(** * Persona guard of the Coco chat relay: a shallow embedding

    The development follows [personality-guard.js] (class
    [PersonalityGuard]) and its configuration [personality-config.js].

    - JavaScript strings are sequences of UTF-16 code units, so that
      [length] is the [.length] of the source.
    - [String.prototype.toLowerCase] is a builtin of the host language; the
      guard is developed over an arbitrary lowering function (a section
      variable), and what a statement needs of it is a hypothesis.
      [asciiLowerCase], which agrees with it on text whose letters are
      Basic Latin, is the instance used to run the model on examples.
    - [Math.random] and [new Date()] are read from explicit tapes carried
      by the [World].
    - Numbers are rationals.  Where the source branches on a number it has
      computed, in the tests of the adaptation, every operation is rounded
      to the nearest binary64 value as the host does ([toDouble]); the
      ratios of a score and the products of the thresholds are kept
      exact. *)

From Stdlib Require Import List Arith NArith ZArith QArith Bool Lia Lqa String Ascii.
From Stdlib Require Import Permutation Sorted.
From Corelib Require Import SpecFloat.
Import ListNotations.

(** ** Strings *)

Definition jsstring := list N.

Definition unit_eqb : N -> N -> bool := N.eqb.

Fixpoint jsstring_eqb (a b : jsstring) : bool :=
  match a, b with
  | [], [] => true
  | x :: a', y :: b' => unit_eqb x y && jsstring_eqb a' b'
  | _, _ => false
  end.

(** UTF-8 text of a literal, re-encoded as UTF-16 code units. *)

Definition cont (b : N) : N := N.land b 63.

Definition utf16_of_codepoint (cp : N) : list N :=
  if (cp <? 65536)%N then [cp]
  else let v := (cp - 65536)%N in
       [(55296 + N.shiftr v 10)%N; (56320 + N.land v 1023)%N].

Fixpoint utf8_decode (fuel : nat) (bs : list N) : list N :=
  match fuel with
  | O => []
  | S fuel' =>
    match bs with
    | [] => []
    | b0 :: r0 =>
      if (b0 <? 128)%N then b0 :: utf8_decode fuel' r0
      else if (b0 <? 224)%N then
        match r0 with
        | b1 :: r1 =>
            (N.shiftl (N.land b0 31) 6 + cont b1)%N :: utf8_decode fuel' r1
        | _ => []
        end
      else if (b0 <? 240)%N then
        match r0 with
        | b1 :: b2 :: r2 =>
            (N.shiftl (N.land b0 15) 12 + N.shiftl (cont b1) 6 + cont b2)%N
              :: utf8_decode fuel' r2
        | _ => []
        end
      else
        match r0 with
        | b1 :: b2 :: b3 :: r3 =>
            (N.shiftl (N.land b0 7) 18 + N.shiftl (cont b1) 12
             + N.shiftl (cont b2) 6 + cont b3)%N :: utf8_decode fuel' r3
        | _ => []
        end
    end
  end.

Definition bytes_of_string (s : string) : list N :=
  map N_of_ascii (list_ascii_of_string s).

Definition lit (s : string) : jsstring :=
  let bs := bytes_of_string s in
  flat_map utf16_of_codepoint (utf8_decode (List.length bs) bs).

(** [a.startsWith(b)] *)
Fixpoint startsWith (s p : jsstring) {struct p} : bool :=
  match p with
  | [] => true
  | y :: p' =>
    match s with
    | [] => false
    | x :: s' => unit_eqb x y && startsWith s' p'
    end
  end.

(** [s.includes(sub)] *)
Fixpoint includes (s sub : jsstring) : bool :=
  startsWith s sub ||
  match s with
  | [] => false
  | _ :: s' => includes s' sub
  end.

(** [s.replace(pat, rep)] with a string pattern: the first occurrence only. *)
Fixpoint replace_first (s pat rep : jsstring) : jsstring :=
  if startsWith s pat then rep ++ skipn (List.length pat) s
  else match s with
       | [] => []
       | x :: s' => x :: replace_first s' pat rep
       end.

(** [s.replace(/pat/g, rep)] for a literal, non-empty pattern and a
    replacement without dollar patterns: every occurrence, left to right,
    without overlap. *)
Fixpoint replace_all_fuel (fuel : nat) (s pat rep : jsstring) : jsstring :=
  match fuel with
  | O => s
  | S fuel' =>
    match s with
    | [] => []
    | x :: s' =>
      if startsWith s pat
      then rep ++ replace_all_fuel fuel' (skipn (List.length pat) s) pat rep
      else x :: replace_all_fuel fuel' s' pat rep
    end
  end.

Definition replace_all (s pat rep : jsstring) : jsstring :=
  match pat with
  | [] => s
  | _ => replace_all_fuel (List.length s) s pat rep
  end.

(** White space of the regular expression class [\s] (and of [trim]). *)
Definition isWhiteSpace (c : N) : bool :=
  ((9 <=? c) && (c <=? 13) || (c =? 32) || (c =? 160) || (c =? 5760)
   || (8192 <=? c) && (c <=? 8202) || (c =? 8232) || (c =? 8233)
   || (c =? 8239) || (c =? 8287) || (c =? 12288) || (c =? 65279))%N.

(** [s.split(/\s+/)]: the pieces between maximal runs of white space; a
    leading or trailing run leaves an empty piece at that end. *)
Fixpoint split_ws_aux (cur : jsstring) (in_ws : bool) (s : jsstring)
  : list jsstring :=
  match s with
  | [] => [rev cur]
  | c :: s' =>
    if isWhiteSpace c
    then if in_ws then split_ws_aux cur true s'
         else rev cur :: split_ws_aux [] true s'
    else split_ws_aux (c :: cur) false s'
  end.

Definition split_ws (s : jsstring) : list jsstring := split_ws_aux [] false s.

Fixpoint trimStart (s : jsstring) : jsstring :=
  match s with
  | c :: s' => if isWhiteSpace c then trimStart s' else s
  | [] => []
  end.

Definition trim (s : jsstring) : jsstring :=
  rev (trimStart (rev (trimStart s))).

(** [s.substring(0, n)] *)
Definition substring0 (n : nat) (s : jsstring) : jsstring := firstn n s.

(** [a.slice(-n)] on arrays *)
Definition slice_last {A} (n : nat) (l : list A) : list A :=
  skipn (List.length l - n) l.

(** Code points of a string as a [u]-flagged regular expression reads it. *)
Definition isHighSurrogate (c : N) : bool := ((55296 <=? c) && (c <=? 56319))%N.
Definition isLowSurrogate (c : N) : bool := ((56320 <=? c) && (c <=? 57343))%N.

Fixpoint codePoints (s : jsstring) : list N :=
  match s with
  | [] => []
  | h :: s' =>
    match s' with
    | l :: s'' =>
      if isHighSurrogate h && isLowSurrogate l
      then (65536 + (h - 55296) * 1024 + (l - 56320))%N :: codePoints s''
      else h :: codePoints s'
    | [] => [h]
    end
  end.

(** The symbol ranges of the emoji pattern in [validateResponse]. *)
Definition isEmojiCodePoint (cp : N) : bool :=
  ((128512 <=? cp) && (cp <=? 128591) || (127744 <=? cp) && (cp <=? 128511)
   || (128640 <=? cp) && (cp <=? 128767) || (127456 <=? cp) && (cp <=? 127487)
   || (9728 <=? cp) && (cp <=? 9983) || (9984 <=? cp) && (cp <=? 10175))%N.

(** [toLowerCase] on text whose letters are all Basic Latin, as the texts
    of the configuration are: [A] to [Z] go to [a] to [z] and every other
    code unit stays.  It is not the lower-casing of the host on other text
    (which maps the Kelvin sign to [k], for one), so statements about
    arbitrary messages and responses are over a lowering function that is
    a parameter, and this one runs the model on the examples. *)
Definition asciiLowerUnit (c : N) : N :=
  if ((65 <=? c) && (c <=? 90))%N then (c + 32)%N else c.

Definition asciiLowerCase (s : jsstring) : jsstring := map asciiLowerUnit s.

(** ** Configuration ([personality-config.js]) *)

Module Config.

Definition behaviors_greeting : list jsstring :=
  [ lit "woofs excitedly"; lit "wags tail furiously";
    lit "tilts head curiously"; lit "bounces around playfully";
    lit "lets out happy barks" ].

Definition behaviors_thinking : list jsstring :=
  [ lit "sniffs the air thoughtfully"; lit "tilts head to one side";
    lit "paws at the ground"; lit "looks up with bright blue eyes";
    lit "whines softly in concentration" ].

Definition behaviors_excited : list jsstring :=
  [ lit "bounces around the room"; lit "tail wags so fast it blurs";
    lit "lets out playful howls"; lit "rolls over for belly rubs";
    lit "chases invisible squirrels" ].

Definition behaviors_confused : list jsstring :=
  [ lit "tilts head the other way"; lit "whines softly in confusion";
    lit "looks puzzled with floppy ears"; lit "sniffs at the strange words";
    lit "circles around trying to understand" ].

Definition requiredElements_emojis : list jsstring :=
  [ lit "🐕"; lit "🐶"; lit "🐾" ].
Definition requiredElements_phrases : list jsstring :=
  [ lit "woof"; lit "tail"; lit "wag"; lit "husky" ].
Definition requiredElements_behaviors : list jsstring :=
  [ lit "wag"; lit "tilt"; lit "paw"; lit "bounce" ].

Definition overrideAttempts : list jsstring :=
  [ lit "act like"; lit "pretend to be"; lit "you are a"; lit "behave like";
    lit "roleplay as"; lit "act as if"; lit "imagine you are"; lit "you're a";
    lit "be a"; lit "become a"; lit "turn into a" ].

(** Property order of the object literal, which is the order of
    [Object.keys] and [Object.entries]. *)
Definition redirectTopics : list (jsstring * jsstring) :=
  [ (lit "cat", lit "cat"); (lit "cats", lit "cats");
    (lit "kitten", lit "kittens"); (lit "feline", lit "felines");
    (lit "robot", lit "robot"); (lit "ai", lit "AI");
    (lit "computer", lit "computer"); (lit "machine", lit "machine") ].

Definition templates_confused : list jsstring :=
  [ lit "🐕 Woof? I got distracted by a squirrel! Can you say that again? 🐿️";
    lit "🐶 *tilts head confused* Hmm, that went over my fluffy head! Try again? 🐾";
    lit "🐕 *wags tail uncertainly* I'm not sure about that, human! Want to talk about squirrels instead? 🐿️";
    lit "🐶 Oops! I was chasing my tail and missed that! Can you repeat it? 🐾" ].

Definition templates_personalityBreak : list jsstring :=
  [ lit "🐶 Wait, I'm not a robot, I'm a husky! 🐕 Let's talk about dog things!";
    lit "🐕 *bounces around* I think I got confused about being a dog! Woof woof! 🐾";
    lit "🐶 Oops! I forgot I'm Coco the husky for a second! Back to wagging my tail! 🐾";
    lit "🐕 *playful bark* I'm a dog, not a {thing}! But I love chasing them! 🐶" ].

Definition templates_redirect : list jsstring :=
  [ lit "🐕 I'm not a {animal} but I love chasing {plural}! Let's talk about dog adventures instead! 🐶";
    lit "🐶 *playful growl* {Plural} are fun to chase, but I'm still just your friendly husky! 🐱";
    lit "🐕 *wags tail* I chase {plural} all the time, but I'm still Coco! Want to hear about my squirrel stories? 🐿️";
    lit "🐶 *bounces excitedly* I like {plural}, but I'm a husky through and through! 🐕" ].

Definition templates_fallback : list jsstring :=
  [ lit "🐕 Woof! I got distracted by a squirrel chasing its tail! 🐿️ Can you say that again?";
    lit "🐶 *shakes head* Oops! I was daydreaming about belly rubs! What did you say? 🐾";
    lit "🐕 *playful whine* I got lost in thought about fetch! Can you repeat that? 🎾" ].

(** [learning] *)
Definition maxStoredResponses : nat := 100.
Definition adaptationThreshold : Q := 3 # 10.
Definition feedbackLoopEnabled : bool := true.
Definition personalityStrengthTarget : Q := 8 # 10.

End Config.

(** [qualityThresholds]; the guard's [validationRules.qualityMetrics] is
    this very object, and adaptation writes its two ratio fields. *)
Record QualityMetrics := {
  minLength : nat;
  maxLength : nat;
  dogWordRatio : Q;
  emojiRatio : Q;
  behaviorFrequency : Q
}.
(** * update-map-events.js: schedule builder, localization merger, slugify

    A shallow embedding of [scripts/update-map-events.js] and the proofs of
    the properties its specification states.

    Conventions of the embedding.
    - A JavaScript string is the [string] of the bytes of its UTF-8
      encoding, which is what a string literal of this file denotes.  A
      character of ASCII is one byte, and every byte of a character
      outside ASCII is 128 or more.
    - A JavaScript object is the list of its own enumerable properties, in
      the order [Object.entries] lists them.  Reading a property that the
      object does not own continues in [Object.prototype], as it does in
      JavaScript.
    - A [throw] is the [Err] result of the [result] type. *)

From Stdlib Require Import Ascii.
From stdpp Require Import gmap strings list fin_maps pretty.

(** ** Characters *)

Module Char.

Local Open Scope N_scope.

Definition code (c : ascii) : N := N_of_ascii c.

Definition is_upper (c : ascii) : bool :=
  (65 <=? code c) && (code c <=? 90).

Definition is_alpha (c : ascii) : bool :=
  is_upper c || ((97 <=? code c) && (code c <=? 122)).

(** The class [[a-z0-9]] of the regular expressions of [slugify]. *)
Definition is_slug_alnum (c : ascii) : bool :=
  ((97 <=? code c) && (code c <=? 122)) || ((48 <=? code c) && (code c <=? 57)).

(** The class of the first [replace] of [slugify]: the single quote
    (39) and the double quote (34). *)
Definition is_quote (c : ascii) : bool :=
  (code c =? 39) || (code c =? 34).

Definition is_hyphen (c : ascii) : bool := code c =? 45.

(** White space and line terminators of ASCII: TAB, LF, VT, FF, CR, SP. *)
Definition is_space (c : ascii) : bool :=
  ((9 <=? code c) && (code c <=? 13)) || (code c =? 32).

_ _ _ _

_What this task involves_
Please give back, exactly as it stands above, the stretch from the line with "Definition behaviors_thinking : list" through the line with "head the other", and no line outside it.

_Expected answer_
Definition behaviors_thinking : list jsstring :=
  [ lit "sniffs the air thoughtfully"; lit "tilts head to one side";
    lit "paws at the ground"; lit "looks up with bright blue eyes";
    lit "whines softly in concentration" ].

Definition behaviors_excited : list jsstring :=
  [ lit "bounces around the room"; lit "tail wags so fast it blurs";
    lit "lets out playful howls"; lit "rolls over for belly rubs";
    lit "chases invisible squirrels" ].

Definition behaviors_confused : list jsstring :=
  [ lit "tilts head the other way"; lit "whines softly in confusion";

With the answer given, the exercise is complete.